图7 干预G0S2后对JAZF1敲降基质细胞的凋亡以及蜕膜化影响
为了进一步明确JAZF1如何调控G0S2的转录水平,我们通过HuProtTM人类蛋白质组芯片、蜕膜化HESCs免疫沉淀以及质谱分析探索与JAZF1相互作用的蛋白。蛋白芯片结果提示JAZF1能与转录因子Purβ结合(图8a),同时MS结果和体外co-IP实验进一步证实了JAZF1和Purβ在蜕膜化HESCs中存在相互作用关系(图8b)。为了进一步确认Purβ在HESCs中的功能以及它是否参与调节G0S2的转录,作者在HESCs中共敲降JAZF1和Purβ后,诱导蜕膜化6天后收集细胞检测细胞凋亡以及蜕膜化水平。
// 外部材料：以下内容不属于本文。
(** X14. Validation comes before any effect, and it asks for the required
    arguments only. When one of its required arguments is the empty
    string, [callCreate], [sendTokens] and [callProgram] throw an [Error]
    and leave the environment, the files and the console as they were, and
    no command is run. When the required arguments are all non-empty the
    guard lets the call through whatever the network and, for
    [callCreate], the optional extra inputs are: [sendTokens] and
    [callProgram] run their command in the environment of the network,
    and [callCreate] builds its inputs and does the same, or throws what
    [JSON.parse] throws, before any effect. *)
Theorem missing_argument_rejected :
  (forall programAddress symbol name initializedSupply totalSupply
          recipientAddress network secretKey inputs w,
     programAddress = "" \/ symbol = "" \/ name = ""
     \/ initializedSupply = "" \/ recipientAddress = ""
     \/ totalSupply = "" \/ secretKey = "" ->
     exists message,
       callCreate programAddress symbol name initializedSupply totalSupply
         recipientAddress network secretKey inputs w
       = (Throw (Error message), w))
  /\ (forall programAddress recipientAddress amount secretKey network w,
     programAddress = "" \/ recipientAddress = "" \/ amount = ""
     \/ secretKey = "" ->
     exists message,
       sendTokens programAddress recipientAddress amount secretKey network w
       = (Throw (Error message), w))
  /\ (forall programAddress op inputs network secretKey w,
     programAddress = "" \/ op = "" \/ inputs = "" \/ secretKey = "" ->
     exists message,
       callProgram programAddress op inputs network secretKey w
       = (Throw (Error message), w))
  /\ (forall programAddress symbol name initializedSupply totalSupply
          recipientAddress network secretKey inputs w,
     programAddress <> "" -> symbol <> "" -> name <> "" ->
     initializedSupply <> "" -> recipientAddress <> "" ->
     totalSupply <> "" -> secretKey <> "" ->
     let text :=
       template
         ["{"; dq; "name"; dq; ":"; dq; name; dq; ",";
          dq; "symbol"; dq; ":"; dq; symbol; dq; ",";
          dq; "initializedSupply"; dq; ":"; dq; initializedSupply; dq; ",";
          dq; "totalSupply"; dq; ":"; dq; totalSupply; dq; ",";
          dq; "to"; dq; ":"; dq; recipientAddress; dq; "}"] in
     let run inputsStr :=
       runCommand
         (template
            ["./build/lasr_cli wallet call --from-secret-key --secret-key ";
             dq; secretKey; dq; " --op "; dq; "create"; dq;
             " --inputs '"; inputsStr; "' --to "; dq; programAddress; dq;
             " --content-namespace "; dq; programAddress; dq])
         (configured (getRPCForNetwork network) (getIPFSForNetwork network) w) in
     callCreate programAddress symbol name initializedSupply totalSupply
       recipientAddress network secretKey inputs w
     = match JSON_parse text with
       | None => (Throw (SyntaxError text), w)
       | Some parsed =>
           let inputsStr := JSON_stringify parsed in
           match inputs with
           | None => run inputsStr
           | Some extra =>
               if String.eqb extra "" then run inputsStr
               else
                 match JSON_parse inputsStr with
                 | None => (Throw (SyntaxError inputsStr), w)
                 | Some parsed =>
                     match JSON_parse extra with
                     | None => (Throw (SyntaxError extra), w)
                     | Some parsedInputs =>
                         run (JSON_stringify (spread parsed parsedInputs))
                     end
                 end
           end
       end)
  /\ (forall programAddress recipientAddress amount secretKey network w,
     programAddress <> "" -> recipientAddress <> "" -> amount <> "" ->
     secretKey <> "" ->
     sendTokens programAddress recipientAddress amount secretKey network w
     = runCommand
         (template
            ["./build/lasr_cli wallet send --to "; recipientAddress;
             " -c "; programAddress; " --value "; amount;
             " -u verse --from-secret-key --secret-key "; dq; secretKey; dq])
         (configured (getRPCForNetwork network) (getIPFSForNetwork network) w))
  /\ (forall programAddress op inputs network secretKey w,
     programAddress <> "" -> op <> "" -> inputs <> "" -> secretKey <> "" ->
     callProgram programAddress op inputs network secretKey w
     = runCommand
         (template
            ["./build/lasr_cli wallet call --from-secret-key --secret-key ";
             dq; secretKey; dq; " --op "; op; " --inputs '"; inputs;
             "' --to "; programAddress; " --content-namespace ";
             programAddress])
         (configured (getRPCForNetwork network) (getIPFSForNetwork network) w)).
Proof.
  split; [| split; [| split; [| split; [| split]]]].
  - intros pa sy na ini tot rec net key inputs w Hmissing.
    unfold Cli.callCreate.
    destruct Hmissing as [->|[->|[->|[->|[->|[->| ->]]]]]]; guard_fires.
  - intros pa rec am key net w Hmissing. unfold Cli.sendTokens.
    destruct Hmissing as [->|[->|[->| ->]]]; guard_fires.
  - intros pa op inputs net key w Hmissing. unfold Cli.callProgram.
    destruct Hmissing as [->|[->|[->| ->]]]; guard_fires.
  - intros pa sy na ini tot rec net key inputs w Hpa Hsy Hna Hini Hrec Htot Hkey
      text run.
    unfold Cli.callCreate. guard_passes. fold text.
    unfold parse_json, bind, setenv, ret, throw.
    destruct (JSON_parse text) as [parsed|]; [| reflexivity].
    destruct inputs as [extra|]; [| reflexivity].
    unfold falsy. destruct (String.eqb extra ""); [reflexivity |].
    destruct (JSON_parse (JSON_stringify parsed)) as [parsed'|]; [| reflexivity].
    destruct (JSON_parse extra) as [parsedInputs|]; reflexivity.
  - intros pa rec am key net w Hpa Hrec Ham Hkey.
    unfold Cli.sendTokens. guard_passes. reflexivity.
  - intros pa op inputs net key w Hpa Hop Hinputs Hkey.
    unfold Cli.callProgram. guard_passes. reflexivity.
Qed.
结果显示敲降Purβ后,有效地降低因JAZF1缺失导致的高水平的促线粒体凋亡相关分子BAX、BAX/BCL2、cleaved-caspase 3和cyt c的表达和高凋亡水平,并上调抗凋亡分子BCL2(图8c)。此外,敲降Purβ明显下调了敲降JAZF1引起的IGFBP1和 PRL的过度表达(图8c)。接下来,双荧光素酶报告基因结果显示,Purβ以剂量依赖的方式增加了G0S2启动子的荧光素酶活性(图8e)。敲降JAZF1后,Purβ显著上调了G0S2启动子的荧光素酶活性,这表明JAZF1抑制了Purβ对G0S2转录激活的功能(图8f)。
图8 JAZF1通过限制Purβ激活G0S2转录的功能来维持正常的蜕膜化
综上所述,本研究鉴定了JAZF1为蜕膜基质细胞凋亡的负调控因子,并发现其在复发性流产患者蜕膜基质细胞中的特异性下调。通过多种技术表明JAZF1的缺失可通过增强Purβ与G0S2启动子的结合,从而促进G0S2的转录,激活线粒体凋亡途径,引起蜕膜化标志物IGFBP1、PRL过度表达,诱发RSA患者人子宫内膜基质细胞过度凋亡和蜕膜化缺陷。本研究的发现为过度细胞凋亡与妊娠丢失之间的关系提供了重要的新知识,可能为维持蜕膜稳态和成功妊娠的新的调节途径,这一发现在复发性流产的病理学和开发新治疗策略方面具有临床意义。
本研究也存在几点不足。首先,由于RSA病因学的复杂性和异质性,本文的样本量有限。此外,蜕膜化涉及到蜕膜组织中的多种细胞类型,因此不能排除其他细胞对蜕膜化的贡献。最后,本研究的结果仅在细胞水平上得到了验证,未来使用条件基因敲除动物模型将有助于验证我们在JAZF1敲降基质细胞中的观察结果。